The civil complaint listed a “for example” instance of how Brown’s operation structured work schedules to avoid fair payment: “During the 2017 racing season, Defendants assigned a hot walker to work three races a week on top of the base schedule, which amounted to 61.25 hours of work per week. However, Defendants paid this hot walker for no more than 55 hours of work per week at a regular rate of roughly $11.09.”

To get around this, the complaint alleged, Brown and his assistants wrote up sham paperwork.

“Defendants did not accurately track employee work time and did not have a system for tracking when employees started and stopped working each day,” the complaint stated. “Instead, Defendants created falsified timesheets that consistently underreported the number of hours worked by hot walkers and groomers, contributing to underpayment. Defendants required groomers and hot walkers to sign blank time sheets. Defendants’ supervisors filled in daily and weekly hours after employees signed the time sheets. The hours filled in by supervisors on the timesheets were often incorrect and did not add up.”
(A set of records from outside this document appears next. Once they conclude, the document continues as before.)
(** [\d{1,2}] and [\d{2}], each as a whole piece. *)
Definition one_or_two_digits (s : string) : bool :=
  all_chars is_digit s && (1 <=? String.length s) && (String.length s <=? 2).

Definition two_digits (s : string) : bool :=
  all_chars is_digit s && (String.length s =? 2).

(** [timeStr.match(/^(\d{1,2}):(\d{2})$/)]: the hour and the minute. *)
Definition time24Match (timeStr : string) : option (nat * nat) :=
  match split_char ":" timeStr with
  | [h; m] =>
      if one_or_two_digits h && two_digits m then Some (number h, number m) else None
  | _ => None
  end.

Definition trimEnd (s : string) : string := rev_string (trimStart (rev_string s)).

(** [timeStr.match(/^(\d{1,2})(?::(\d{2}))?\s*(AM|PM)$/i)]: the hour, the
    minute when there is one, and whether the suffix is PM. *)
Definition time12Match (timeStr : string) : option (nat * option nat * bool) :=
  let n := String.length timeStr in
  if n <? 2 then None
  else
    let suffix := toUpperCase (substring (n - 2) n timeStr) in
    if String.eqb suffix "PM" || String.eqb suffix "AM" then
      match split_char ":" (trimEnd (substring 0 (n - 2) timeStr)) with
      | [h] =>
          if one_or_two_digits h then Some (number h, None, String.eqb suffix "PM")
          else None
      | [h; m] =>
          if one_or_two_digits h && two_digits m
          then Some (number h, Some (number m), String.eqb suffix "PM")
          else None
      | _ => None
      end
    else None.

(** [startHour] and [startMinute] of [createHearingEvent]. *)
Definition startTime (time : option string) : nat * nat :=
  if truthy time then
    let timeStr := trim (or_empty time) in
    match time24Match timeStr with
    | Some (startHour, startMinute) => (startHour, startMinute)
    | None =>
        match time12Match timeStr with
        | Some (hour, minute, isPM) =>
            let startMinute := match minute with Some m => m | None => 0 end in
            let startHour := if isPM && negb (hour =? 12) then hour + 12 else hour in
            let startHour := if negb isPM && (startHour =? 12) then 0 else startHour in
            (startHour, startMinute)
        | None => (9, 0)
        end
    end
  else (9, 0).

End CalendarService.

(* ===================================================================== *)
(** ** services/workflowOrchestrator.js                                  *)
(* ===================================================================== *)

(** The per-payload result; a field a branch does not set is [None], [[]]
    or [false].  The record-store URL of a duplicate is left out. *)
Module Result.
Inductive Status :=
| UPDATED | CREATED | CREATED_AS_DRAFT | DUPLICATE_CASE
| CLARIFICATION_NEEDED | UNKNOWN_ACTION | ERROR.

Record t := mk {
  status : Status;
  case_id : option PageId;
  case_name : option string;
  case_number : option string;
  is_draft : option bool;
  missing_fields : list string;
  message : option string;
  actions : list string;
  existing_case : option Match;
  matches : list Match;
  error : option string;
  outcome : option string;
  hearing_number : option nat;
  next_date : option string;
  calendar_event : option Sinks.CalendarResult;
  email_sent : bool;
  email_to : option string
}.

Definition basic (st : Status) (name : option string) : t :=
  mk st None name None None [] None [] None [] None None None None None false None.
End Result.

(** A line written to the process logger by [resolveClientEmail]. *)
Inductive Level := info | warn.

Record LoggerLine := mkLine {
  line_level : Level;
  line_text : string;
  line_meta : list (string * string)
}.

Module WorkflowOrchestrator.
Import JS Helpers NotionService Sinks.

Section Orchestrator.

Variable env : Env.t.
(** [this.user] *)
Variable user : User.t.

Definition log (type message : string) : M unit :=
  modify (World.add_log (type, message)).

(** The names [statusMap], an object literal, answers besides its four
    keys: the members of [Object.prototype]. *)
Definition inheritedKeys : list string :=
  [ "constructor"; "toString"; "toLocaleString"; "valueOf";
    "hasOwnProperty"; "isPrototypeOf"; "propertyIsEnumerable"; "__proto__";
    "__defineGetter__"; "__defineSetter__"; "__lookupGetter__"; "__lookupSetter__" ].

(** [statusMap[status] || config.caseStatuses.ACTIVE]: the label under one
    of the four keys; the inherited member, which is truthy, under an
    inherited name; the Active label for any other status. *)
Definition mapStatus (status : string) : StatusValue :=
  if String.eqb status "CONTINUING" then status_label caseStatuses.CONTINUING
  else if String.eqb status "FINALIZED" then status_label caseStatuses.FINALIZED
  else if String.eqb status "DRAFT" then status_label caseStatuses.DRAFT
  else if String.eqb status "ACTIVE" then status_label caseStatuses.ACTIVE
  else if mem status inheritedKeys then inherited_member status
  else status_label caseStatuses.ACTIVE.

Definition defaultEmail : option string :=
  or_else (User.email user) (Env.DEMO_USER_EMAIL env).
According to the consent judgment’s itemized list of Brown’s 150 employees who are owed money, at least 10 of them are owed more than $10,000 in combined back wages and liquidated damages. The highest combined amount owed to an individual worker is $27,911.

“These legal actions demonstrate the U.S. Department of Labor’s commitment to take all steps necessary to ensure employees receive the wages that they have rightfully earned and that employers who violate laws do not gain an unfair advantage over law-abiding competitors,” the agency’s regional solicitor of labor, Jeffrey Rogoff, said in the press release.

The consent judgment requires Brown to designate a compliance officer for pay practices, implement and use an electronic timekeeping system to ensure accurate tracking of employees’ work hours, and to train supervisory employees on the proper federal labor requirements for employers.

It also contains a mandate that Brown shall not threaten or retaliate against employees named in the consent judgment or to “imply that adverse action will be taken against any person because of his or her receipt of funds due under the provisions of this Consent Judgment or the Act. Violation of this Paragraph may subject Defendants to equitable and legal damages, including punitive damages and civil contempt.”